Recently there was a documentary on television, the Time Travel episode of Stephen Hawking's series, "Into the Universe."   In it, Hawking reviews the many actual and possible forms of time travel (and a few impossible ones as well) but in my view he omits two forms:  one being the fact that we all travel in time -  one day at a time - into the future.  The other is the time travel we do in our minds.

In our minds we can also go into the past.  If we have a suitable vehicle, that experience of the past can be extremely vivid.

I'm not talking about science fiction, or any other kind of fiction, or indeed science fact.  I am talking about my great-grandfather's journals.  He began keeping them in 1852 and continued for most of the rest of his life.  I have (with some effort and indeed cost) got my hands on all of his notebooks, and have been transcribing and footnoting them, and because of the style of his writing and the nature of the content I have been time-travelling to (at the moment) September 1859.

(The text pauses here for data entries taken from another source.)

(** [M S A]: a method that may mutate an object of type [S] and may raise.  A
    raise keeps the mutations made before it, as in Python. *)
Definition M (S A : Type) : Type := S → result A * S.

Global Instance M_ret {S} : MRet (M S) := λ A a s, (Return a, s).
Global Instance M_bind {S} : MBind (M S) := λ A B k m s,
  match m s with
  | (Return a, s') => k a s'
  | (Raise e, s') => (Raise e, s')
  end.

Definition raise {S A} (e : exn) : M S A := λ s, (Raise e, s).
Definition lift {S A} (r : result A) : M S A := λ s, (r, s).
Definition get {S} : M S S := λ s, (Return s, s).

(** ** Dictionary operations on Python values *)

(** [key in v]. *)
Definition py_contains (key : string) (v : value) : result bool :=
  match v with
  | VDict m => Return (bool_decide (is_Some (m !! key)))
  | VStr s => Return (str_contains key s)
  | _ => Raise TypeError
  end.

(** [v[key]]. *)
Definition py_getitem (v : value) (key : string) : result value :=
  match v with
  | VDict m => match m !! key with Some x => Return x | None => Raise (KeyError key) end
  | _ => Raise TypeError
  end.

(** [v.get(key, dflt)]. *)
Definition py_get (v : value) (key : string) (dflt : value) : result value :=
  match v with
  | VDict m => Return (default dflt (m !! key))
  | _ => Raise AttributeError
  end.

(** [v[key] = x], on a dictionary that is held by value. *)
Definition py_setitem (v : value) (key : string) (x : value) : result value :=
  match v with
  | VDict m => Return (VDict (<[key := x]> m))
  | _ => Raise TypeError
  end.

(** [d[k] = x] on an insertion-ordered dictionary with arbitrary keys: an
    existing key keeps its place. *)
Fixpoint odict_set {K V} `{EqDecision K} (d : list (K * V)) (k : K) (x : V) : list (K * V) :=
  match d with
  | [] => [(k, x)]
  | (k', y) :: d' => if decide (k' = k) then (k, x) :: d' else (k', y) :: odict_set d' k x
  end.

(** [any(map(f, xs))]: stops at the first true result; an exception raised
    on the way propagates. *)
Fixpoint any_map {A} (f : A → result bool) (xs : list A) : result bool :=
  match xs with
  | [] => Return false
  | x :: xs' => b ← f x; if b : bool then Return true else any_map f xs'
  end.

(** ** Serialization utils *)

(** The YAML library, as the code uses it.  [yaml_safe_load] gives [None] for
    a text that [yaml.safe_load] rejects with a [YAMLError]. *)
Class Yaml := {
  yaml_safe_load : string → option value;
  yaml_safe_dump : value → nat → string;   (* [safe_dump(data, indent=n)] *)
}.

Section Utils.
Context {Y : Yaml}.

Definition _deserialize_data (data : string) : result value :=
  match yaml_safe_load data with
  | Some v => Return v
  | None => Raise YAMLError
  end.

Definition _serialize_data (data : value) : string :=
  yaml_safe_dump data 2.

Definition _validate_data (data : value) (s : schema) : result unit :=
  if is_valid s data then Return tt else Raise (DataValidationError data s).
End Utils.

(** [RequirerData]: the dictionary a requirer unit publishes. *)
Definition RequirerData (model name host : string) (port : Z) : value :=
  VDict (<[ "model" := VStr model ]> (<[ "name" := VStr name ]>
        (<[ "host" := VStr host ]> (<[ "port" := VInt port ]> ∅)))).

(** ** The charm and its events *)

Record Charm := {
  this_app : Application;       (* [charm.app] *)
  this_unit : Unit;             (* [charm.unit] *)
  is_leader : bool;             (* [charm.unit.is_leader()] *)
  model_name : string;          (* [self.model.name] *)
  bind_address : string;        (* [str(binding.network.bind_address)] *)
}.

(** The hook events the library observes. *)
Inductive hook :=
  | relation_created (relation : Relation)
  | relation_joined (relation : Relation)
  | relation_changed (relation : Relation)
  | relation_broken (relation : Relation)
  | leader_elected
  | upgrade_charm.

(** The events the library emits on [self.on]. *)
Inductive event :=
  | available (relation : Relation)
  | ready (relation : Relation)
  | failed (relation : Relation)
  | broken (relation : Relation)
  | request (relation : Relation)
  | ingress_changed (relation : option Relation).

(** The statuses of [ops.model] that [get_status] suggests. *)
Inductive StatusBase :=
  | BlockedStatus (message : string)
  | WaitingStatus (message : string)
  | ActiveStatus.

(** [str(i)] on an integer: its decimal writing. *)
Definition str_of_int (i : Z) : string :=
  DecimalString.NilZero.string_of_int (Z.to_int i).

(** Modelled from the spec: the databags belong to the operator framework,
    which is not part of the repository.  A write must fail when the caller is
    not the owner of the partition: the framework refuses a write to an
    application databag by a unit that is not the leader, and a write to the
    databag of another entity, with its own [RelationDataError]. *)
Definition is_mutable (c : Charm) (e : Entity) : bool :=
  match e with
  | AppE a => bool_decide (a = this_app c) && is_leader c
  | UnitE u => bool_decide (u = this_unit c)
  end.

Definition relation_set (relation : Relation) (e : Entity) (key val : string) : Relation :=
  {| rel_name := rel_name relation; rel_id := rel_id relation;
     rel_app := rel_app relation; rel_units := rel_units relation;
     rel_data := <[e := <[key := val]> (databag relation e)]> (rel_data relation) |}.

(** [relation.data[e][key] = val]. *)
Definition databag_setitem (c : Charm) (e : Entity) (key val : string) : M Relation unit :=
  λ relation,
    if is_mutable c e then (Return tt, relation_set relation e key val)
    else (Raise RelationDataError, relation).

(** ** class _IngressPerUnitBase *)

Module _IngressPerUnitBase.

Definition is_available_rel (relation : Relation) : result bool :=
  match rel_app relation with
  | None => Raise AttributeError                 (* [None.name] *)
  | Some a =>
      if negb (str_truthy (app_name a)) then Return false
      else Return true
  end.

Definition is_available (relations : list Relation) (relation : option Relation) : result bool :=
  match relation with
  | None => any_map is_available_rel relations
  | Some relation => is_available_rel relation
  end.

Definition is_ready_rel (relation : Relation) : result bool :=
  match rel_app relation with
  | None => Return false
  | Some a =>
      if negb (str_truthy (app_name a)) then Return false
      else Return true
  end.

(** [self_is_ready] is the method [self.is_ready] resolves to: both roles
    override it. *)
Definition is_ready (self_is_ready : Relation → result bool)
    (relations : list Relation) (relation : option Relation) : result bool :=
  match relation with
  | None => any_map self_is_ready relations
  | Some relation => is_ready_rel relation
  end.

Definition is_failed (_ : option Relation) : result bool :=
  Raise (NotImplementedError "implement in subclass").

Section Handlers.
(** The object, its three predicates and its [self.on.<event>.emit], which
    runs the observers of the event. *)
Context {Self : Type}.
Variable self_is_ready : Self → option Relation → result bool.
Variable self_is_available : Self → option Relation → result bool.
Variable self_is_failed : Self → option Relation → result bool.
Variable emit : event → M Self unit.

Definition log_debug : M Self unit := mret tt.

Definition _handle_relation (relation : Relation) : M Self unit :=
  self ← get;
  b ← lift (self_is_ready self (Some relation));
  if b : bool then emit (ready relation)
  else
    b ← lift (self_is_available self (Some relation));
    if b : bool then emit (available relation)
    else
      b ← lift (self_is_failed self (Some relation));
      if b : bool then emit (failed relation)
      else log_debug.

(** ["{}:{}".format(relation.name, relation.id)]. *)
Definition relation_label (relation : Relation) : string :=
  rel_name relation ++ ":" ++ str_of_int (rel_id relation).

Definition get_status (relation : Relation) (self : Self) : result StatusBase :=
  b ← self_is_failed self (Some relation);
  if b : bool then
    Return (BlockedStatus ("Error handling relation " ++ relation_label relation))
  else
    b ← self_is_available self (Some relation);
    if negb b then
      Return (WaitingStatus ("Waiting on relation " ++ relation_label relation))
    else
      b ← self_is_ready self (Some relation);
      if negb b then
        Return (WaitingStatus ("Waiting on relation " ++ relation_label relation))
      else Return ActiveStatus.

Definition _handle_relation_broken (relation : Relation) : M Self unit :=
  emit (broken relation).

Definition _handle_upgrade_or_leader : M Self unit := mret tt.

Definition _emit_request_event (relation : Relation) : M Self unit :=
  emit (request relation).
End Handlers.

End _IngressPerUnitBase.

(** ** class IngressPerUnitProvider *)

Module IngressPerUnitProvider.

Record t := {
  charm : Charm;
  relations : list Relation;   (* [self.relations] *)
  on : list event;             (* the events emitted so far, oldest first *)
}.

Definition emit_raw (e : event) : M t unit :=
  λ self, (Return tt,
           {| charm := charm self; relations := relations self; on := on self ++ [e] |}).

(** [self.on.<event>.emit(relation)]; the constructor has [ready] observed by
    [_emit_request_event]. *)
Definition emit (e : event) : M t unit :=
  emit_raw e;;
  match e with
  | ready relation => _IngressPerUnitBase._emit_request_event emit_raw relation
  | _ => mret tt
  end.

Definition _share_version_info (c : Charm) : M Relation unit :=
  if is_leader c then databag_setitem c (AppE (this_app c)) "_supported_versions" "- v1"
  else mret tt.

Section WithYaml.
Context {Y : Yaml}.

Definition ProviderApplicationData : Type := value.
Definition RequirerUnitData : Type := list (Unit * value).

(** The loop over [remote_units] of [_fetch_relation_data]. *)
Fixpoint fetch_remote_units (relation : Relation) (validate : bool)
    (remote_units : list Unit) (requirer_unit_data : RequirerUnitData)
    : result RequirerUnitData :=
  match remote_units with
  | [] => Return requirer_unit_data
  | remote_unit :: rest =>
      let remote_data := databag relation (UnitE remote_unit) !! "data" in
      remote_deserialized ←
        (if raw_truthy remote_data then
           d ← _deserialize_data (default "" remote_data);
           (if validate then _validate_data d INGRESS_REQUIRES_UNIT_SCHEMA
            else Return tt);;
           Return d
         else Return (VDict ∅));
      fetch_remote_units relation validate rest
        (odict_set requirer_unit_data remote_unit remote_deserialized)
  end.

In September 1858 he wrote this:

"15th  III   The late Inspector of the East and West India Docks, William Thomson, told me today that just off the Trinity Corporation's premises at Bow Creek, a sunken Vessel, apparently of about 200 tons Burden, has from time to time become visible at low water.  He says that now the Vessel can be plainly traced out at low water, and it has been found out that at that particular point a number of Vessels were sunk to block up the Thames (so that only one or two ships could pass) at the time of the Spanish Armada was feared in 1588, and this Vessel, which has lately made its appearance, is one of the sunken Ships, as is thought."

My great-grandfather, Henry Thomas Wake, time-travelled to 1588, about 280 years before his time, through this evidence of that era.  I time-travelled back to his time a century and a half ago, and then further back with him to 1588.  This would not be possible were it not for the vivid detail with which he records his life both the physical and the mental landscape.  Working on the writings of others tt has often been necessary, as with the diaries of HTW's granddaughter, my aunt Elsie Hinde Ingram,  to infer states of mind  because the text gave little indication of anything except the PHYSICAL landscape of her life.  

With HTW, I walk the streets and lanes of London - finding that most of those streets remain on present-day maps - and reflect on his annoyance at forgetting his umbrella when it comes on to rain, and  his concern about the putrid state of the Thames - an open sewer - and  share his delight in his children and his fatherly concern for their welfare.  Time travelling.  And now, through the laborious but highly rewarding process of transcribing his journals, I am making them accessible to the immediate family, and those of the extended family who might be interested.  Making their forebears accessible to my grandchildren has been my central purpose in all my family history efforts.  

I suspect that several books will arise from the transcription and footnoting of his journals.  I am on Notebook #4, with more than 400 typed pages resulting.  And many more notebooks await transcription.